Photos left to right, up to down:

a.  The museum at Hurley.

b.  Either this house, or one just like it (the marker was taken down), was used as a temporary state capital after the British burned Kingston.  "Small government" is no wonder under these circumstances!

c.  The entrance to the cemetery at Hurley.

d, e, f.  Dutch tombstones.  Note the rough-hewn "obelisk" style.

g.  Reverse angle, looking out from the cemetery.

h, i.  Louis Bevier tombstone; another old one -- 1692.  (North Marbletown Church cemetery)

j, k, l, m.  The Fantinekill Massacre memorial stone, Bud's Hill, Ellenville, NY.  The small stone behind it is apparently the original marker stone.  It had faint but undecipherable markings.  Note the women and children killed -- including two teenaged girls.  This was not uncommon during the Revolution.  The preferred method was braining with a tomahawk or war club.  Sometimes, the weapon was left, still caked with blood and hair from the victims, for the remaining family to find, or sent back with a former captive.  Captives were often subjected to the most heinous tortures.  A passage from the Declaration of Independence

"He [King George III] has excited domestic insurrections amongst us, and has endeavoured to bring on the inhabitants of our frontiers, the merciless Indian Savages, whose known rule of warfare, is an undistinguished destruction of all ages, sexes and conditions."

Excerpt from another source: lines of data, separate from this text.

(** * Command-queue dispatchers of the stocks menus

    A shallow embedding of the menu controllers of
    [gamestonk_terminal/stocks] (fundamental analysis [fa], its
    Financial Modeling Prep sub-menu [fmp], quantitative analysis [qa]
    and prediction techniques [pred]) and of the Discord due-diligence
    reaction menu.  Each controller owns a queue of pending command
    lines; [switch] dispatches one line, [menu] is the read-dispatch
    loop that recovers from unrecognised commands with a fuzzy match.

    A Python string is modelled by the [string] of its UTF-8 encoding;
    the queue, a Python list of strings, by [list string] (index 0 is
    the head of the list). *)

From Stdlib Require Import String Ascii List Bool Arith NArith Lia.
Import ListNotations.

Local Open Scope string_scope.
Local Open Scope list_scope.
Local Open Scope nat_scope.

(** String concatenation, as [+] on Python strings and in f-strings. *)
Infix "+++" := String.append (right associativity, at level 60).

(** ** Python string operations used by the controllers *)

Module PyStr.

(** The line feed written by [print]. *)
Definition nl : string := String (ascii_of_nat 10) EmptyString.

(** [not s] for a string: only the empty string is falsy. *)
Definition is_empty (s : string) : bool :=
  match s with
  | EmptyString => true
  | String _ _ => false
  end.

Definition truthy (s : string) : bool := negb (is_empty s).

(** [c in s] for a one-character [c]. *)
Fixpoint contains (c : ascii) (s : string) : bool :=
  match s with
  | EmptyString => false
  | String d s' => Ascii.eqb d c || contains c s'
  end.

(** Cutting a string at every character satisfying [p]; the result
    always has one more piece than there are cut points. *)
Fixpoint split_by (p : ascii -> bool) (s : string) : list string :=
  match s with
  | EmptyString => [EmptyString]
  | String c s' =>
      if p c then EmptyString :: split_by p s'
      else match split_by p s' with
           | [] => [String c EmptyString]
           | w :: ws => String c w :: ws
           end
  end.

(** [s.split(sep)] for a one-character separator. *)
Definition split_on (sep : ascii) (s : string) : list string :=
  split_by (fun c => Ascii.eqb c sep) s.

(** [str.isspace] for a character of one byte: tab, line feed,
    vertical tab, form feed, carriage return, the four separators 28-31
    and space. *)
Definition is_space (c : ascii) : bool :=
  let n := nat_of_ascii c in
  ((9 <=? n) && (n <=? 13)) || ((28 <=? n) && (n <=? 32)).

(** [str.isspace] for the other characters, by their UTF-8 bytes:
    U+0085 and U+00A0 take two bytes; U+1680, U+2000 to U+200A, U+2028,
    U+2029, U+202F, U+205F and U+3000 take three. *)
Definition two_byte_space (a b : ascii) : bool :=
  (nat_of_ascii a =? 194)
  && ((nat_of_ascii b =? 133) || (nat_of_ascii b =? 160)).

Definition three_byte_space (a b c : ascii) : bool :=
  let x := nat_of_ascii a in
  let y := nat_of_ascii b in
  let z := nat_of_ascii c in
  ((x =? 225) && (y =? 154) && (z =? 128))
  || ((x =? 226) && (y =? 128)
      && (((128 <=? z) && (z <=? 138)) || (z =? 168) || (z =? 169)
          || (z =? 175)))
  || ((x =? 226) && (y =? 129) && (z =? 159))
  || ((x =? 227) && (y =? 128) && (z =? 128)).

(** Every white space character of more than one byte replaced by a
    space: the places where [split] cuts are then all of one byte. *)
Fixpoint unispace (s : string) : string :=
  match s with
  | EmptyString => EmptyString
  | String a s1 =>
      match s1 with
      | EmptyString => String a EmptyString
      | String b s2 =>
          if two_byte_space a b then String " " (unispace s2)
          else match s2 with
               | EmptyString => String a (unispace s1)
               | String c s3 =>
                   if three_byte_space a b c then String " " (unispace s3)
                   else String a (unispace s1)
               end
      end
  end.

(** [s.split()]: the maximal runs of non-whitespace characters. *)
Definition split_ws (s : string) : list string :=
  filter truthy (split_by is_space (unispace s)).

(** [s.lstrip()], [s.rstrip()] and [s.strip()]. *)
Fixpoint lstrip (s : string) : string :=
  match s with
  | EmptyString => EmptyString
  | String a s1 =>
      if is_space a then lstrip s1
      else match s1 with
           | EmptyString => s
           | String b s2 =>
               if two_byte_space a b then lstrip s2
               else match s2 with
                    | EmptyString => s
                    | String c s3 =>
                        if three_byte_space a b c then lstrip s3 else s
                    end
           end
  end.

Fixpoint rstrip (s : string) : string :=
  match s with
  | EmptyString => EmptyString
  | String a s1 =>
      if is_empty (lstrip s) then EmptyString else String a (rstrip s1)
  end.

Definition strip (s : string) : string := rstrip (lstrip s).

(** [sep.join(l)]. *)
Definition join (sep : string) (l : list string) : string :=
  String.concat sep l.

(** [x in l] for a list or tuple of strings. *)
Definition mem (x : string) (l : list string) : bool :=
  existsb (String.eqb x) l.

End PyStr.

(** ** Characters

    The characters (code points) of a string, each as the string of its
    UTF-8 bytes, and their numbers. *)

Module Utf8.

(** A byte that continues a character. *)
Definition continuation (c : ascii) : bool :=
  let n := nat_of_ascii c in (128 <=? n) && (n <=? 191).

Fixpoint chars (s : string) : list string :=
  match s with
  | EmptyString => []
  | String a s' =>
      match s' with
      | EmptyString => [String a EmptyString]
      | String b _ =>
          if continuation b then
            match chars s' with
            | [] => [String a EmptyString]
            | g :: gs => String a g :: gs
            end
          else String a EmptyString :: chars s'
      end
  end.
Lemma registerForEvent_keeps_keys (now : Z) (uuid : string) (st : Store)
      (id : string) (memberId notes : Js.Raw) :
  PrimaryKeys st -> ~ In uuid (List.map reg_id (eventRegistrations st)) ->
  PrimaryKeys (fst (EventController.registerForEvent now uuid st id memberId notes)).
Proof.
  intros Hpk Hfresh.
  pose proof (registerForEvent_cases now uuid st id memberId notes) as Hcases.
  cbv zeta in Hcases.
  destruct Hcases as [[Hsame _]|(event & mid & text & _ & _ & _ & _ & _ & Hst)];
    [rewrite Hsame; exact Hpk|].
  destruct Hpk as [H1 H2 H3 H4 H5].
  destruct Hst as [(existing & _ & _ & _ & Hst)|Hst]; rewrite Hst; split; simpl;
    try assumption.
  - rewrite map_updateFirst; [exact H5|reflexivity].
  - rewrite List.map_app. simpl. apply NoDup_app; [exact H5| |].
    + repeat constructor. simpl. tauto.
    + intros x Hx [<-|[]]. exact (Hfresh Hx).
Qed.

Lemma cancelRegistration_keeps (st : Store) (id memberId : string) :
  PrimaryKeys st -> withinCapacity st ->
  PrimaryKeys (fst (EventController.cancelRegistration st id memberId)) /\
  withinCapacity (fst (EventController.cancelRegistration st id memberId)).
Proof.
  intros Hpk Hcap. unfold EventController.cancelRegistration.
  destruct (_ || _)%bool; [split; assumption|].
  destruct (List.find _ (eventRegistrations st)) as [registration|];
    [|split; assumption].
  destruct (negb (reg_isActive registration)); [split; assumption|].
  simpl. split.
  - destruct Hpk as [H1 H2 H3 H4 H5]. split; simpl; try assumption.
    rewrite map_updateFirst; [exact H5|reflexivity].
  - intros e m Hin Hmax Hm. specialize (Hcap e m Hin Hmax Hm).
    unfold EventController.activeRegistrations in *. simpl.
    pose proof (count_updateFirst_decr
                  (fun r => (reg_eventId r =? ev_id e) && reg_isActive r)
                  (fun r => reg_id r =? reg_id registration)
                  EventController.cancel (eventRegistrations st)) as Hle.
    assert (forall r : EventRegistration,
               (reg_eventId (EventController.cancel r) =? ev_id e)
               && reg_isActive (EventController.cancel r) = false)
      by (intros r; apply andb_false_r).
    specialize (Hle H). lia.
Qed.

The Fantinekill Massacre Monument:


Note:  Although the deaths at Fantinekill described above were unambiguously the work of man, I do not mean to imply that all colonial deaths resulted from the depredations of Indians or British-sympathizing Whites.  Most colonial deaths were due to natural causes.  Actually, Tories (royalist Whites) formed the great majority of the massacrers at Fantinekill.  The Town of Wawarsing has since restored the bronze placards, so they now look a bit shinier than as shown above.

The tombstones illustrate Dutch presence in what became New York State.